I felt there were a number of improvements I could do to make the presentation easier to use and maintain. I won’t go into every change today, but a couple of changes involved hyperlinks
(shortcut key Ctrl + K, if you are editing 25 hyperlinks, then the reason for using a shortcut key becomes obvious).

The first maintenance problem I ran into was that the previous designer had applied the hyperlink to both the shape AND the text on the shape (now there are 50 hyperlinks – if you are counting).

Button shape with text selected
Shape with text on top

They did this for a very good reason; that the text on a hyperlinked shape does not change state like normal hyperlink does (the state change shows if the link has been visited or not).

So if the slides the shapes are linked to are reordered or edited, the links have to be painstakingly tracked down and edited and since essentially the links are layered one on top of each other it is a real pain.

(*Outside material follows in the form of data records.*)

Lemma trim_again (s : string) : trim (trim s) = trim s.
Proof.
  unfold trim.
  rewrite (trimStart_fixed (trimEnd (trimStart s))).
  - apply trimEnd_again.
  - apply trimEnd_keeps_start, trimStart_settled.
Qed.

Lemma separatorFree_app (a b : string) :
  separatorFree (a ++ b)%string = separatorFree a && separatorFree b.
Proof.
  induction a as [| c a IH]; simpl; [reflexivity |].
  now rewrite IH, andb_assoc.
Qed.

Lemma trim_separatorFree (s : string) :
  separatorFree s = true -> separatorFree (trim s) = true.
Proof.
  intros H. unfold trim.
  destruct (trimStart_split s) as [pre [Hs _]].
  destruct (trimEnd_split (trimStart s)) as [suf [Ht _]].
  rewrite Hs, Ht, !separatorFree_app in H.
  apply andb_true_iff in H. destruct H as [_ H].
  apply andb_true_iff in H. now destruct H.
Qed.

Lemma split_pieces (s : string) :
  split isCsvSeparator s <> [] /\
  Forall (fun piece => separatorFree piece = true) (split isCsvSeparator s).
Proof.
  induction s as [| c s [IH1 IH2]]; simpl.
  - split; [discriminate | repeat constructor].
  - destruct (isCsvSeparator c) eqn:Ec.
    + split; [discriminate | constructor; [reflexivity | exact IH2]].
    + destruct (split isCsvSeparator s) as [| piece pieces];
        [contradiction |].
      split; [discriminate |].
      inversion IH2; subst. constructor; [| assumption].
      simpl. now rewrite Ec.
Qed.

I had a better plan. Move the button shapes to the Slide Master (after creating a layout designed for the Game Board slide). Then insert text placeholders (yes, 25 of them) for the dollar values. Position the placeholders over each button. No hyperlinks here.

Now moving back to the Game Board slide in Normal View, I can hyperlink the text box. Text boxes behave differently from shapes, and do change state to show the link has been visited.

Another advantage of the text placeholder is that if the user inadvertently moves the text boxes, the Reset command will snap them back into position. (A definitely plus when editing 25 text boxes).

The other visual difficulty I had, was with the colours of the hyperlinks themselves. They didn’t have a strong contrast with my (new) button colour, and the visited colour was still (kinda) visible. I wanted a strong link colour and once visited I wanted the link to disappear. I could add animations, but why bother when I could solve both problems easily by changing the link colours in the Color Theme.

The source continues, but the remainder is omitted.